__ABOUT THIS TASK__
Every line in the records below between the one holding "TOTEM_HEVT_SEC_REQUEST => 24" and the one holding "TOTEM_HEVT_SECURITY_EXCHANGE => 38", inclusive, is to be set down exactly; all other lines are to be left out.

__LISTED RECORDS__
(* ===== verification/Events.v ===== *)
(** * The shared event schema (include/totem_host_event_log.h)

    The event kinds every component records, the packed [struct totem_host_event]
    the ring and the flash blocks hold, and its 10-byte layout. *)
From S2P Require Import Prelude.

(** [enum totem_host_evt]: stable numeric identifiers. *)
Inductive totem_host_evt :=
| TOTEM_HEVT_NONE | TOTEM_HEVT_DISC | TOTEM_HEVT_CONN | TOTEM_HEVT_CONN_FAIL
| TOTEM_HEVT_SEC_OK | TOTEM_HEVT_SEC_FAIL | TOTEM_HEVT_BG_EVICT
| TOTEM_HEVT_ACTIVE_DOWN_ARM | TOTEM_HEVT_WATCH_ARM | TOTEM_HEVT_WATCH_STEP
| TOTEM_HEVT_PROFILE_CHANGED | TOTEM_HEVT_IDENTITY | TOTEM_HEVT_CLASS_A_SUSPECT
| TOTEM_HEVT_THRASH_WIN | TOTEM_HEVT_BOOT | TOTEM_HEVT_FAULT | TOTEM_HEVT_USB
| TOTEM_HEVT_ADV | TOTEM_HEVT_SPLIT | TOTEM_HEVT_REPEAT | TOTEM_HEVT_HID_SUBSCRIBED
| TOTEM_HEVT_HID_FIRST_ATTEMPT | TOTEM_HEVT_HID_TX_RESULT | TOTEM_HEVT_ADV_RESULT
| TOTEM_HEVT_SEC_REQUEST | TOTEM_HEVT_SEC_REQUEST_RESULT | TOTEM_HEVT_FLASH_BEGIN
| TOTEM_HEVT_FLASH_END | TOTEM_HEVT_HCI_DISC | TOTEM_HEVT_CONN_HANDLE
| TOTEM_HEVT_TIMING_DROPPED | TOTEM_HEVT_HID_COUNT | TOTEM_HEVT_HID_ERROR
| TOTEM_HEVT_HANDOFF_PARAM | TOTEM_HEVT_HANDOFF_TERM | TOTEM_HEVT_HANDOFF_RADIO
| TOTEM_HEVT_ENCRYPT_EVENT | TOTEM_HEVT_SECURITY_TIMING | TOTEM_HEVT_SECURITY_EXCHANGE
| TOTEM_HEVT_HANDOFF_TX | TOTEM_HEVT_BOOT_RAW | TOTEM_HEVT_BOOT_READ_RESULT
| TOTEM_HEVT_BOOT_FAULT_STATUS | TOTEM_HEVT_BOOT_COUNTER | TOTEM_HEVT_BOOT_PREVIOUS_UPTIME
| TOTEM_HEVT_BOOT_PREVIOUS_STATE | TOTEM_HEVT_BOOT_RAM_STATUS | TOTEM_HEVT_HEARTBEAT.

#[export] Instance totem_host_evt_eq_dec : EqDecision totem_host_evt.
Proof. solve_decision. Defined.

Definition evt (k : totem_host_evt) : Z :=
  match k with
  | TOTEM_HEVT_NONE => 0 | TOTEM_HEVT_DISC => 1 | TOTEM_HEVT_CONN => 2
  | TOTEM_HEVT_CONN_FAIL => 3 | TOTEM_HEVT_SEC_OK => 4 | TOTEM_HEVT_SEC_FAIL => 5
  | TOTEM_HEVT_BG_EVICT => 6 | TOTEM_HEVT_ACTIVE_DOWN_ARM => 7 | TOTEM_HEVT_WATCH_ARM => 8
  | TOTEM_HEVT_WATCH_STEP => 9 | TOTEM_HEVT_PROFILE_CHANGED => 10 | TOTEM_HEVT_IDENTITY => 11
  | TOTEM_HEVT_CLASS_A_SUSPECT => 12 | TOTEM_HEVT_THRASH_WIN => 13 | TOTEM_HEVT_BOOT => 14
  | TOTEM_HEVT_FAULT => 15 | TOTEM_HEVT_USB => 16 | TOTEM_HEVT_ADV => 17
  | TOTEM_HEVT_SPLIT => 18 | TOTEM_HEVT_REPEAT => 19 | TOTEM_HEVT_HID_SUBSCRIBED => 20
  | TOTEM_HEVT_HID_FIRST_ATTEMPT => 21 | TOTEM_HEVT_HID_TX_RESULT => 22
  | TOTEM_HEVT_ADV_RESULT => 23 | TOTEM_HEVT_SEC_REQUEST => 24
  | TOTEM_HEVT_SEC_REQUEST_RESULT => 25 | TOTEM_HEVT_FLASH_BEGIN => 26
  | TOTEM_HEVT_FLASH_END => 27 | TOTEM_HEVT_HCI_DISC => 28 | TOTEM_HEVT_CONN_HANDLE => 29
  | TOTEM_HEVT_TIMING_DROPPED => 30 | TOTEM_HEVT_HID_COUNT => 31 | TOTEM_HEVT_HID_ERROR => 32
  | TOTEM_HEVT_HANDOFF_PARAM => 33 | TOTEM_HEVT_HANDOFF_TERM => 34
  | TOTEM_HEVT_HANDOFF_RADIO => 35 | TOTEM_HEVT_ENCRYPT_EVENT => 36
  | TOTEM_HEVT_SECURITY_TIMING => 37 | TOTEM_HEVT_SECURITY_EXCHANGE => 38
  | TOTEM_HEVT_HANDOFF_TX => 39 | TOTEM_HEVT_BOOT_RAW => 40 | TOTEM_HEVT_BOOT_READ_RESULT => 41
  | TOTEM_HEVT_BOOT_FAULT_STATUS => 42 | TOTEM_HEVT_BOOT_COUNTER => 43
  | TOTEM_HEVT_BOOT_PREVIOUS_UPTIME => 44 | TOTEM_HEVT_BOOT_PREVIOUS_STATE => 45
  | TOTEM_HEVT_BOOT_RAM_STATUS => 46 | TOTEM_HEVT_HEARTBEAT => 47
  end.
Coercion evt : totem_host_evt >-> Z.

Lemma evt_range k : 0 <= evt k <= 47.
Proof. destruct k; cbn; lia. Qed.
#[export] Instance evt_inj : Inj eq eq evt.
Proof. intros [] [] H; (reflexivity || discriminate H). Qed.

(** [struct totem_host_event], packed. *)
Record event := Event {
  uptime_ms : Z;    (* uint32_t *)
  type : Z;         (* uint8_t *)
  idx : Z;          (* int8_t *)
  active : Z;       (* int8_t *)
  reason : Z;       (* uint8_t *)
  thrash_win : Z;   (* uint8_t *)
  extra : Z;        (* uint8_t *)
}.

#[export] Instance event_inhabited : Inhabited event := populate (Event 0 0 0 0 0 0 0).
#[export] Instance event_eq_dec : EqDecision event.
Proof. solve_decision. Defined.

(** Every field holds a value of its C type. *)
Definition event_ok (e : event) : Prop :=
  0 <= uptime_ms e < 2 ^ 32 /\ is_byte (type e) /\ -128 <= idx e < 128 /\
  -128 <= active e < 128 /\ is_byte (reason e) /\ is_byte (thrash_win e) /\ is_byte (extra e).

(** The argument conversions of a call that builds an event. *)
Definition mk_event (uptime_ms type idx active reason pair extra : Z) : event :=
  Event (u32 uptime_ms) (u8 type) (i8 idx) (i8 active) (u8 reason) (u8 pair) (u8 extra).

Lemma mk_event_ok u t i a r w x : event_ok (mk_event u t i a r w x).
Proof.
  unfold event_ok, is_byte; cbn. pose proof (u32_range u).
  change (2 ^ 32) with 4294967296. eauto 10 with cint.
Qed.
#[export] Hint Resolve mk_event_ok : cint.

Lemma mk_event_id e :
  event_ok e ->
  mk_event (uptime_ms e) (type e) (idx e) (active e) (reason e) (thrash_win e) (extra e) = e.
Proof.
  destruct e. unfold event_ok, is_byte, mk_event. cbn. change (2 ^ 32) with 4294967296.
  intros (?&?&?&?&?&?&?). by rewrite u32_small, !u8_small, !i8_small by done.
Qed.

Lemma event_ok_fields e :
  event_ok e ->
  u32 (uptime_ms e) = uptime_ms e /\ u8 (type e) = type e /\ i8 (idx e) = idx e /\
  i8 (active e) = active e /\ u8 (reason e) = reason e /\ u8 (thrash_win e) = thrash_win e /\
  u8 (extra e) = extra e.
Proof. intros He%mk_event_id. by rewrite <- He at 2 4 6 8 10 12 14. Qed.

(** ** Memory layout (little-endian, packed: 10 bytes) *)
Definition EVENT_SIZE : nat := 10.

Definition event_bytes (e : event) : list Z :=
  le32 (uptime_ms e) ++
  [u8 (type e); u8 (idx e); u8 (active e); u8 (reason e); u8 (thrash_win e); u8 (extra e)].

Definition event_of_bytes (bs : list Z) : event :=
  Event (of_le32 (aget bs 0) (aget bs 1) (aget bs 2) (aget bs 3))
    (aget bs 4) (i8 (aget bs 5)) (i8 (aget bs 6)) (aget bs 7) (aget bs 8) (aget bs 9).

Lemma length_event_bytes e : length (event_bytes e) = EVENT_SIZE.
Proof. done. Qed.

Lemma event_bytes_ok e : Forall is_byte (event_bytes e).
Proof.
  unfold event_bytes. apply Forall_app. split; [eauto with cint|].
  repeat constructor; apply u8_range.
Qed.

Lemma event_of_bytes_event_bytes e : event_ok e -> event_of_bytes (event_bytes e) = e.
Proof.
  destruct e as [u t i a r w x]. unfold event_ok, is_byte. cbn [uptime_ms type idx active reason thrash_win extra].
  change (2 ^ 32) with 4294967296. intros (?&?&?&?&?&?&?).
  change (Event (of_le32 (u8 u) (u8 (u ≫ 8)) (u8 (u ≫ 16)) (u8 (u ≫ 24)))
            (u8 t) (i8 (u8 i)) (i8 (u8 a)) (u8 r) (u8 w) (u8 x) = Event u t i a r w x).
  by rewrite of_le32_le32, u32_small, !i8_u8, !i8_small, !u8_small by lia.
Qed.

Lemma event_bytes_of_bytes bs :
  length bs = EVENT_SIZE -> Forall is_byte bs -> event_bytes (event_of_bytes bs) = bs.
Proof.
  intros Hl Hb. do 10 (destruct bs as [|? bs]; [done|]). destruct bs; [|done].
  repeat match goal with H : Forall _ (_ :: _) |- _ => apply Forall_cons in H as [? H] end.
  unfold event_bytes, event_of_bytes. cbn [uptime_ms type idx active reason thrash_win extra].
  change (le32 (of_le32 z z0 z1 z2) ++ [u8 z3; u8 (i8 z4); u8 (i8 z5); u8 z6; u8 z7; u8 z8] =
          [z; z0; z1; z2; z3; z4; z5; z6; z7; z8]).
  by rewrite le32_of_le32, !u8_i8, !u8_small by done.
Qed.

Lemma event_of_bytes_ok bs :
  length bs = EVENT_SIZE -> Forall is_byte bs -> event_ok (event_of_bytes bs).
Proof.
  intros Hl Hb. do 10 (destruct bs as [|? bs]; [done|]). destruct bs; [|done].
  repeat match goal with H : Forall _ (_ :: _) |- _ => apply Forall_cons in H as [? H] end.
  unfold event_ok, is_byte in *. change (2 ^ 32) with 4294967296.
  change (0 <= of_le32 z z0 z1 z2 < 4294967296 /\ 0 <= z3 < 256 /\ -128 <= i8 z4 < 128 /\
          -128 <= i8 z5 < 128 /\ 0 <= z6 < 256 /\ 0 <= z7 < 256 /\ 0 <= z8 < 256).
  unfold of_le32. pose proof (i8_range z4). pose proof (i8_range z5). lia.
Qed.

(** ** The interface of an event log

    What the producers of events rely on: a log accepts one event at a time and
    retains the most recent ones, in order.  The journal of [HostEventLog.v] is
    the implementation. *)
Class EventSink (J : Type) := {
  sink_ok : J -> Prop;
  sink_put : event -> J -> J;
  sink_recent : J -> list event;
  sink_cap : nat;
  sink_cap_pos : (0 < sink_cap)%nat;
  sink_put_ok e j : sink_ok j -> event_ok e -> sink_ok (sink_put e j);
  sink_put_recent e j :
    sink_ok j -> event_ok e -> sink_recent (sink_put e j) = lastn sink_cap (sink_recent j ++ [e]);
  sink_bounded j : sink_ok j -> (length (sink_recent j) <= sink_cap)%nat;
}.

Section sink.
Context `{EventSink J}.

Definition sink_put_all (es : list event) (j : J) : J := foldl (fun j e => sink_put e j) j es.

Lemma sink_put_all_spec es j :
  sink_ok j -> Forall event_ok es ->
  sink_ok (sink_put_all es j) /\
  sink_recent (sink_put_all es j) = lastn sink_cap (sink_recent j ++ es).
Proof.
  intros Hj Hes. revert j Hj. induction Hes as [|e es He Hes IH]; intros j Hj; cbn.
  { split; [done|]. rewrite app_nil_r, lastn_all by (by apply sink_bounded). done. }
  destruct (IH (sink_put e j)) as [Hok Hr]; [by apply sink_put_ok|]. split; [done|].
  unfold sink_put_all in Hr |- *. rewrite Hr, sink_put_recent by done.
  rewrite lastn_app_lastn, <- app_assoc by apply sink_cap_pos. done.
Qed.
End sink.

__REPLY__
  | TOTEM_HEVT_ADV_RESULT => 23 | TOTEM_HEVT_SEC_REQUEST => 24
  | TOTEM_HEVT_SEC_REQUEST_RESULT => 25 | TOTEM_HEVT_FLASH_BEGIN => 26
  | TOTEM_HEVT_FLASH_END => 27 | TOTEM_HEVT_HCI_DISC => 28 | TOTEM_HEVT_CONN_HANDLE => 29
  | TOTEM_HEVT_TIMING_DROPPED => 30 | TOTEM_HEVT_HID_COUNT => 31 | TOTEM_HEVT_HID_ERROR => 32
  | TOTEM_HEVT_HANDOFF_PARAM => 33 | TOTEM_HEVT_HANDOFF_TERM => 34
  | TOTEM_HEVT_HANDOFF_RADIO => 35 | TOTEM_HEVT_ENCRYPT_EVENT => 36
  | TOTEM_HEVT_SECURITY_TIMING => 37 | TOTEM_HEVT_SECURITY_EXCHANGE => 38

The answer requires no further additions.